Потом я много хоронил своих учителей, считай, почти всех унес туда, откуда нет возврата, но то были первые мои такие похороны, и больше мороза сжал мне душу вид этого, затянутого в красное, гробика, острый прозрачный нос и впалые, словно проглоченные губы покойницы между чахлых, из деревянной стружки, голубеньких цветов. Я вспомнил ее истошный, сорванный за полвека учительский голос фанатички, ее огромные глаза, горящие молодым вечным пламенем, но больше всего почему-то — ее волочащуюся по полу указку и толстую ручку с 86-м пером и, когда ударил, исторгая морозные жуткие звуки из труб и барабана, заиграл жиденький и сплошь красноватый оркестр, я заревел, и вся толпа подхватила в десятки, сотни голосов этот медный плач…

Да, я пережил потом много смертей, воспринимая их только как необратимое несчастье. Но эта смерть, эти похороны были больше, значительнее, чем просто несчастье. Не боясь показаться кощунственным, я скажу: нам, тем давнишним ученикам, повезло пережить ее смерть — ибо она, маленькая и смешная Таисия Макаровна, учила нас, как истинный педагог, не только своей жизнью, но и смертью своей!..

Гробик внизу подхватили девятиклассники, мы разобрали венки и, медленно застывая, покрываясь туманом и куржаком, двинулись… Мы шли по нашим зыйским улицам, мимо наших ушедших по самые окна в сугробы домов и глухих заплотов и, когда вышли в поле, за которым маячили кресты и деревья Ивановского кладбища, процессия увеличилась вдвое, а может, втрое: всех мужиков и баб, живущих на нашей рабочей окраине, выучила неистовая Тася-Маковка.

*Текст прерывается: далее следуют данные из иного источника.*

(** What the collection leaves: the live entries, in the other block, when the block
    has garbage; the same state otherwise. *)
Lemma collect_spec b st es s : kv_log b st es s →
  if st =? BLK_STATE_DIRTY then kv_log (1 - b) BLK_STATE_USED (alive es) (kv_gc_task s) else kv_gc_task s = with_gc 0 (gc_waiter s) s.
Proof.
  intros I. pose proof I as [Hb [Hs Hd Ha] P F B C W T]. pose proof (size_pos es (proj1 Hd)). pose proof Hd as [Wd Sd]. cbn [snd] in *. unfold kv_gc_task, gc_collect. cbv zeta. rewrite C. cbn [Z.eqb].
  rewrite (find_clean_spec b _ s Hb B) by (destruct Hs as [-> | ->]; done).
  assert (Z.shiftr (write_pos s) BLK_BITS = b) as Ew.
  { rewrite W. unfold BLK_BITS. rewrite Z.shiftr_div_pow2 by lia. symmetry. apply Z.div_unique with (r := 4 + size es); unfold e_pos; lia. }
  rewrite Ew. set (s1 := with_write_pos _ s). rewrite (find_dirty_spec b _ s1 Hb B). cbn [bi_state].
  destruct (Z.eqb_spec st BLK_STATE_DIRTY) as [-> |N].
  2: { unfold s1, with_write_pos. cbn. by destruct s. }
  pose proof (other_index b Hb) as Hj.
  assert (copying b es [] es s1) as C1.
  { split; try done. cbn [s1 with_write_pos write_pos]. rewrite blk_pos_eq by done. unfold e_pos, BLK_HDR_SIZE. change (size (alive [])) with 0. rewrite u16_small; destruct Hb as [-> | ->]; lia. }
  destruct (gc_traverse b es Hb Hd s1 C1) as (s2 & -> & [_ F2 P2 B2 C2 W2]). pose proof (alive_ok es Hd BLK_STATE_CLEAN es [] (eq_sym (app_nil_r es))) as Ho.
  destruct (format_spec b Hb _ _ _ _ s2 Hd Ho F2 P2 B2 ltac:(lia)) as (s3 & -> & P3 & B3 & C3 & F3 & W3). cbn [truthy negb Z.eqb RES_OK].
  pose proof (alive_wf es Wd) as [A1 A2]. pose proof (size_pos _ A1). rewrite W3, W2. replace (Z.shiftr (e_pos (1 - b) (alive es)) BLK_BITS) with (1 - b).
  2: { unfold BLK_BITS. rewrite Z.shiftr_div_pow2 by lia. apply Z.div_unique with (r := 4 + size (alive es)); unfold e_pos; lia. }
  unfold kv_state_set. rewrite blk_pos_eq by done. rewrite write_ok; [|done | cbn [length]; destruct Hb as [-> | ->]; unfold KV_TOTAL_SIZE, KV_STATE_OFF; lia].
  set (s4 := do_op _ s3). assert (block_info s4 = info b clean_info (mkBi (4092 - size (alive es)) BLK_STATE_CLEAN)) as B4 by done.
  unfold set_bstate. rewrite (bi_other b _ _ s4 Hb B4). cbn [bi_space].
  split; try done; cbn [with_gc with_clean part block_info clean_blk_nums write_pos gc_trigger faults]; try by left.
  - split; [by left | apply (alive_ok es Hd _ es [] (eq_sym (app_nil_r es))) |]. intros _. apply List.Forall_forall. intros e He. unfold alive in He. apply List.filter_In in He. tauto.
  - cbn [set_bi with_info part s4 do_op apply_op]. rewrite P3, (flash_swap b) by done.
    by rewrite (program_state (1 - b) BLK_STATE_CLEAN BLK_STATE_USED (alive es) clean_blk Hj clean_ok Ho).
  - rewrite (set_bi_other b _ _ s4 Hb B4). by rewrite info_swap.
  - cbn [set_bi with_info s4 do_op clean_blk_nums]. rewrite C3, C2. done.
  - cbn [set_bi with_info s4 do_op write_pos]. by rewrite W3.
Qed.
(** [C1] No sequence number is used twice across power failures, while the store takes
    the number whenever it is due, the IV index is not updated and the 24 bits are not
    exhausted: from a freshly provisioned node on, the numbers of the PDUs it encrypts
    increase strictly, whatever the interleaving of sends and restarts, although only
    every hundredth number (and the first three) is stored.  So no pair of IV index and
    sequence number repeats. *)
Theorem seq_never_reused s0 s l : net_seq (net s0) = 0 → rtc nstep (s0, []) (s, l) →
  StronglySorted Z.lt (map snd l) /\ List.NoDup l.
Proof.
  intros Z0 R. assert (seq_inv (s0, [])) as I0 by (cbn; rewrite Z0; repeat split; [lia.. | constructor | constructor | auto]).
  assert (seq_inv (s, l)) as (_ & _ & Hs & _).
  { remember (s0, []) as c0. remember (s, l) as c1. clear Heqc0 Heqc1. induction R; eauto using nstep_inv. }
  split; [done|]. apply (NoDup_map_inv snd). clear -Hs.
  induction Hs as [|x l' Hs IH Hx]; constructor; [|done]. intros Hin. rewrite List.Forall_forall in Hx. specialize (Hx x Hin). lia.
Qed.

(** ** Provisioning survives a restart *)

(** Allocations succeed. *)
Definition heap_works : Prop := forall n (f : F), 0 <= n → hal_malloc n f ≠ None.

Lemma reliable_size_pos n : 0 < n <= 65520 → 0 <= _genie_storage_get_reliable_size n.
Proof. intros Hn. destruct (reliable_size n ltac:(lia)) as [_ Hm]. lia. Qed.

Lemma write_holds_ok i data n (st : storage F) : fst (genie_storage_write_reliable i (Some data) n st) = GENIE_STORAGE_SUCCESS → i ≠ GFI_MESH_TRITUPLE →
  length data = Z.to_nat n → 0 < n <= 65520 → all_u8 data →
  holds i data n (snd (genie_storage_write_reliable i (Some data) n st)).
Proof. intros W Hi Hd Hn Hb. apply (write_holds i data n st); [done..|]. by rewrite <- W, <- surjective_pairing. Qed.

(** What an index holds depends on its key and the encryption key only. *)
Lemma holds_frame i data n (st st' : storage F) : kv_item_get (key_name i) (flash st') = kv_item_get (key_name i) (flash st) →
  g_enc_key st' = g_enc_key st → holds i data n st → holds i data n st'.
Proof. unfold holds. by intros -> ->. Qed.

Lemma holds_write_other i j data n d m (st : storage F) : j ≠ GFI_MESH_TRITUPLE → is_u16 i → is_u16 j → i ≠ j →
  holds i data n st → holds i data n (snd (genie_storage_write_reliable j d m st)).
Proof.
  intros Hj Ui Uj Hne. apply holds_frame; [|apply write_reliable_key].
  apply write_reliable_other; [done|]. intros E. apply Hne. by apply key_name_inj.
Qed.

(** The stored images of the structures are read back. *)
Definition netkey_ok (k : mesh_netkey_para_t) : Prop :=
  is_u16 (nk_net_index k) /\ is_u8 (nk_flag k) /\ is_u32 (nk_ivi k) /\ length (nk_key k) = 16%nat /\ all_u8 (nk_key k).
Definition appkey_ok (k : mesh_appkey_para_t) : Prop :=
  is_u16 (ak_net_index k) /\ is_u16 (ak_key_index k) /\ is_u8 (ak_flag k) /\ length (ak_key k) = 16%nat /\ all_u8 (ak_key k).

Lemma netkey_image_ok k : netkey_ok k → netkey_of (netkey_image k) = k /\ length (netkey_image k) = 24%nat /\ all_u8 (netkey_image k).
Proof.
  intros (Hn & Hf & Hi & Hl & Hb). unfold netkey_image. split; [|split].
  - destruct k as [ni fl iv key]. cbn [nk_net_index nk_flag nk_ivi nk_key] in *. unfold netkey_of, le16. cbn [app nth].
    rewrite get_le16_le16 by done. change (drop 4 _) with (le32 iv ++ key). rewrite of_le32_app by done.
    change (drop 8 _) with key. rewrite take_ge by lia. done.
  - rewrite !length_app, Hl. reflexivity.
  - repeat apply Forall_app_2; [apply le16_u8 | | apply le32_bytes | done]. repeat (apply Forall_cons_2; [lia|]). constructor.
Qed.

Lemma appkey_image_ok k : appkey_ok k → appkey_of (appkey_image k) = k /\ length (appkey_image k) = 22%nat /\ all_u8 (appkey_image k).
Proof.
  intros (Hn & Hk & Hf & Hl & Hb). unfold appkey_image. split; [|split].
  - destruct k as [ni ki fl key]. cbn [ak_net_index ak_key_index ak_flag ak_key] in *. unfold appkey_of, le16. cbn [app nth].
    rewrite !get_le16_le16 by done. change (drop 5 _) with (key ++ [0]). rewrite <- Hl, take_app_length. done.
  - rewrite !length_app, Hl. reflexivity.
  - repeat apply Forall_app_2; [apply le16_u8 | apply le16_u8 | | done |]; repeat (apply Forall_cons_2; [lia|]); constructor.
Qed.

Lemma read_struct_ok {A} i n (image : A → list Z) parse (x p : A) (st : storage F) : heap_works → i ≠ GFI_MESH_TRITUPLE →
  parse (image x) = x → length (image x) = Z.to_nat n → length (image p) = Z.to_nat n → 0 < n <= 65520 → all_u8 (image x) →
  holds i (image x) n st → read_struct i n image parse p st = (GENIE_STORAGE_SUCCESS, x).
Proof.
  intros Hh Hi Hp Hx Hpl Hn Hb Ho. unfold read_struct. rewrite (holds_read i (image x) n st (image p)) by (done || apply Hh, reliable_size_pos, Hn).
  rewrite memcpy_all by congruence. by rewrite Hp.
Qed.

(** The store of a provisioned node. *)
Definition saved (a : Z) (dk : list Z) (nk : mesh_netkey_para_t) (ak : mesh_appkey_para_t) (st : storage F) : Prop :=
  holds GFI_MESH_SADDR (le16 a) 2 st /\ holds GFI_MESH_DEVKEY dk 16 st /\
  holds GFI_MESH_NETKEY (netkey_image nk) netkey_size st /\ holds GFI_MESH_APPKEY (appkey_image ak) appkey_size st.

Lemma saved_frame a dk nk ak (st st' : storage F) : saved a dk nk ak st → g_enc_key st' = g_enc_key st →
  (forall i, i ≠ GFI_MESH_RESET_CNT → is_u16 i → kv_item_get (key_name i) (flash st') = kv_item_get (key_name i) (flash st)) → saved a dk nk ak st'.
Proof.
  intros (H1 & H2 & H3 & H4) K E. repeat split; (eapply holds_frame; [apply E; [discriminate | by unfold GFI_MESH_SADDR, GFI_MESH_DEVKEY, GFI_MESH_NETKEY, GFI_MESH_APPKEY] | exact K | done]).
Qed.

Lemma write_seq_frame sq force (st : storage F) : let st' := snd (genie_storage_write_seq sq force st) in
  g_enc_key st' = g_enc_key st /\ forall key, key ≠ GENIE_KV_SEQ_KEY → kv_item_get key (flash st') = kv_item_get key (flash st).
Proof.
  cbv zeta. unfold genie_storage_write_seq. destruct (negb force && _ && _); [done|]. cbv zeta.
  match goal with |- context [aos_kv_set ?a ?b' ?f'] => pose proof (fun key => kv_set_get_ne a key b' f') as G; destruct (aos_kv_set a b' f') as [r' f2] end.
  split; [done|]. intros key Hk. by apply G.
Qed.

Lemma read_seq_frame q p (st st' : storage F) r sq : genie_storage_read_seq q p st = (r, sq, st') →
  g_enc_key st' = g_enc_key st /\ forall i, kv_item_get (key_name i) (flash st') = kv_item_get (key_name i) (flash st).
Proof.
  unfold genie_storage_read_seq. destruct (aos_kv_get _ _ _) as [ret b]. destruct (negb _); [by intros [= _ _ <-]|]. cbv zeta.
  match goal with |- context [genie_storage_write_seq ?x true st] =>
    destruct (write_seq_frame x true st) as [Fk Fi]; destruct (genie_storage_write_seq x true st) as [r' st1] end.
  intros [= _ _ <-]. split; [done|]. intros i. apply Fi, key_name_not_seq.
Qed.

Lemma saved_data_ok q a dk nk ak v (st : storage F) : heap_works → length q = 4%nat → is_u16 a →
  length dk = 16%nat → all_u8 dk → netkey_ok nk → appkey_ok ak → saved a dk nk ak st →
  kv_item_get GENIE_KV_SEQ_KEY (flash st) = Some (seq_item v) → 0 <= v < 16777216 →
  exists st', genie_provision_get_saved_data q st = (0, mkProvision a (v + 100) dk nk ak, st').
Proof.
  intros Hh Hq Ha Hd Hdb Hn Hak Hs Hv Hr. pose proof Hs as (S1 & _).
  destruct (netkey_image_ok nk Hn) as (N1 & N2 & N3). destruct (appkey_image_ok ak Hak) as (A1 & A2 & A3).
  unfold genie_provision_get_saved_data. cbv zeta. cbn [p_addr p_seq p_devkey p_netkey p_appkey provision_zero].
  unfold genie_storage_read_addr. rewrite (read_struct_ok GFI_MESH_SADDR 2 le16 _ a 0 st) by (done || (cbn [le16 nth]; by apply get_le16_le16) || (lia) || apply le16_u8).
  change (negb (GENIE_STORAGE_SUCCESS =? GENIE_STORAGE_SUCCESS)) with false. cbv iota.
  destruct (genie_storage_read_seq q 0 st) as [[r sq] st1] eqn:Er.
  destruct (read_seq_frame _ _ _ _ _ _ Er) as [K1 I1].
  assert (r = 0 /\ sq = v + 100) as [-> ->].
  { assert (r = 0) as ->.
    { unfold genie_storage_read_seq, aos_kv_get in Er. rewrite Hv, Hq in Er. change (length (seq_item v)) with 4%nat in Er.
      cbn [Nat.ltb Nat.leb] in Er. rewrite memcpy_all in Er by (by rewrite Hq). rewrite of_le32_seq_item, Z.mod_small in Er by done.
      rewrite Z.shiftr_div_pow2 in Er by lia. change (2 ^ 24) with 16777216 in Er.
      replace ((v + 2818572288) / 16777216) with 168 in Er by dlia. change (negb (168 =? GENIE_SEQ_MAGIC_NUMBER)) with false in Er. cbv iota zeta in Er.
      destruct (genie_storage_write_seq _ true st). by injection Er as <- _ _. }
    destruct (read_seq_stored q 0 st st1 0 sq Er eq_refl) as (_ & _ & Hu). specialize (Hu v Hv Hq). rewrite Z.mod_small in Hu by done. done. }
  assert (saved a dk nk ak st1) as (_ & T2 & T3 & T4) by (apply (saved_frame a dk nk ak st); [done | done | intros; apply I1]).
  change (negb (0 =? GENIE_STORAGE_SUCCESS)) with false. cbv iota. cbn [p_addr p_seq p_devkey p_netkey p_appkey].
  unfold genie_storage_read_devkey. rewrite (read_struct_ok GFI_MESH_DEVKEY 16 (λ k, k) (λ k, k) dk _ st1) by (done || lia).
  change (negb (GENIE_STORAGE_SUCCESS =? GENIE_STORAGE_SUCCESS)) with false. cbv iota.
  unfold genie_storage_read_netkey. rewrite (read_struct_ok GFI_MESH_NETKEY netkey_size netkey_image netkey_of nk _ st1) by (done || (unfold netkey_size; lia)).
  change (negb (GENIE_STORAGE_SUCCESS =? GENIE_STORAGE_SUCCESS)) with false. cbv iota.
  unfold genie_storage_read_appkey. change (0 =? 0) with true. cbv iota. cbn [p_appkey p_addr p_seq p_devkey p_netkey].
  rewrite (read_struct_ok GFI_MESH_APPKEY appkey_size appkey_image appkey_of ak _ st1) by (done || (unfold appkey_size; lia)).
  change (negb (GENIE_STORAGE_SUCCESS =? GENIE_STORAGE_SUCCESS)) with false. cbv iota. by exists st1.
Qed.

(** The store takes the address, the keys and the first sequence number of a node. *)
Definition saves_all (a : Z) (n : bt_mesh_net) (st : storage F) : Prop :=
  let st1 := snd (genie_storage_write_addr a st) in
  let st2 := snd (genie_storage_write_devkey (dev_key n) st1) in
  let st3 := snd (genie_storage_write_netkey (mkNetkey 0 0 0 (net_key0 n)) st2) in
  let st4 := snd (genie_storage_write_appkey 0 (mkAppkey 0 0 0 (app_key0 n)) st3) in
  fst (genie_storage_write_addr a st) = GENIE_STORAGE_SUCCESS /\ fst (genie_storage_write_devkey (dev_key n) st1) = GENIE_STORAGE_SUCCESS /\
  fst (genie_storage_write_netkey (mkNetkey 0 0 0 (net_key0 n)) st2) = GENIE_STORAGE_SUCCESS /\
  fst (genie_storage_write_appkey 0 (mkAppkey 0 0 0 (app_key0 n)) st3) = GENIE_STORAGE_SUCCESS /\ fst (genie_storage_write_seq 1 false st4) = GENIE_STORAGE_SUCCESS.

(** The store after an address and the keys were saved. *)
Lemma save_all_saved a n (st : storage F) : saves_all a n st → is_u16 a →
  Forall (λ k, length k = 16%nat /\ all_u8 k) [dev_key n; net_key0 n; app_key0 n] →
  let st1 := snd (genie_storage_write_addr a st) in
  let st2 := snd (genie_storage_write_devkey (dev_key n) st1) in
  let st3 := snd (genie_storage_write_netkey (mkNetkey 0 0 0 (net_key0 n)) st2) in
  let st4 := snd (genie_storage_write_appkey 0 (mkAppkey 0 0 0 (app_key0 n)) st3) in
  saved a (dev_key n) (mkNetkey 0 0 0 (net_key0 n)) (mkAppkey 0 0 0 (app_key0 n)) st4
  /\ g_enc_key st4 = g_enc_key st /\ kv_item_get GENIE_KV_SEQ_KEY (flash st4) = kv_item_get GENIE_KV_SEQ_KEY (flash st).
Proof.
  intros (W1 & W2 & W3 & W4 & _) Ha Hk st1 st2 st3 st4.
  apply Forall_cons_1 in Hk as [[Ld Bd] Hk]. apply Forall_cons_1 in Hk as [[Ln Bn] Hk]. apply Forall_cons_1 in Hk as [[La Ba] _].
  destruct (netkey_image_ok (mkNetkey 0 0 0 (net_key0 n))) as (_ & N2 & N3); [repeat split; (done || lia)|].
  destruct (appkey_image_ok (mkAppkey 0 0 0 (app_key0 n))) as (_ & A2 & A3); [repeat split; (done || lia)|].
  unfold st4, st3, st2, st1, genie_storage_write_addr, genie_storage_write_devkey, genie_storage_write_netkey, genie_storage_write_appkey in *.
  change (0 =? 0) with true in *. cbv iota in *. split; [|split].
  - repeat split; repeat (apply holds_write_other; [discriminate | by unfold GFI_MESH_SADDR, GFI_MESH_DEVKEY, GFI_MESH_NETKEY | done | discriminate |]);
      apply write_holds_ok; (done || apply le16_u8 || lia || (unfold netkey_size, appkey_size; lia)).
  - by rewrite !write_reliable_key.
  - by rewrite !write_reliable_other by (discriminate || apply not_eq_sym, key_name_not_seq).
Qed.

Надгробную речь говорил наш Широчайший Вася, «немец» Василий Александрович, тоже бывший ученик великой Таисии Макаровны. Он содрал солдатскую, с фронта, шапку, вовсе посинел своим лошадиным лицом и, когда открыл рот, обнажив черные большие зубы, показалось: ничего, кроме ‘скрежета и стона, не пролезет сквозь них. Но он вскинул голову, голую и тоже синюю от мороза, и прогремел, четко, медленно выговаривая каждое слово:

— Любой человек должен совершить в жизни подвиг. Но не всякому это дано. Таисии Макаровне Мезениной это было дано! Ее любовью и мужеством… Перед войной мы, молодые тогда учителя, проводили ее на покой. На заслуженный отдых. Но когда в первые дни битвы наш историк, коммунист и депутат Федя Оплетин, вы его знаете, ушел на фронт и погиб, она снова вернулась в свою школу…

Он замолк, резким движением длинной ладони смахнул куржак с лысины и закричал:

— Она подхватила знамя, выпавшее из рук погибшего бойца, и несла его до своего смертного часа! Мир и покой ей; учительнице и подвижнице русского народа!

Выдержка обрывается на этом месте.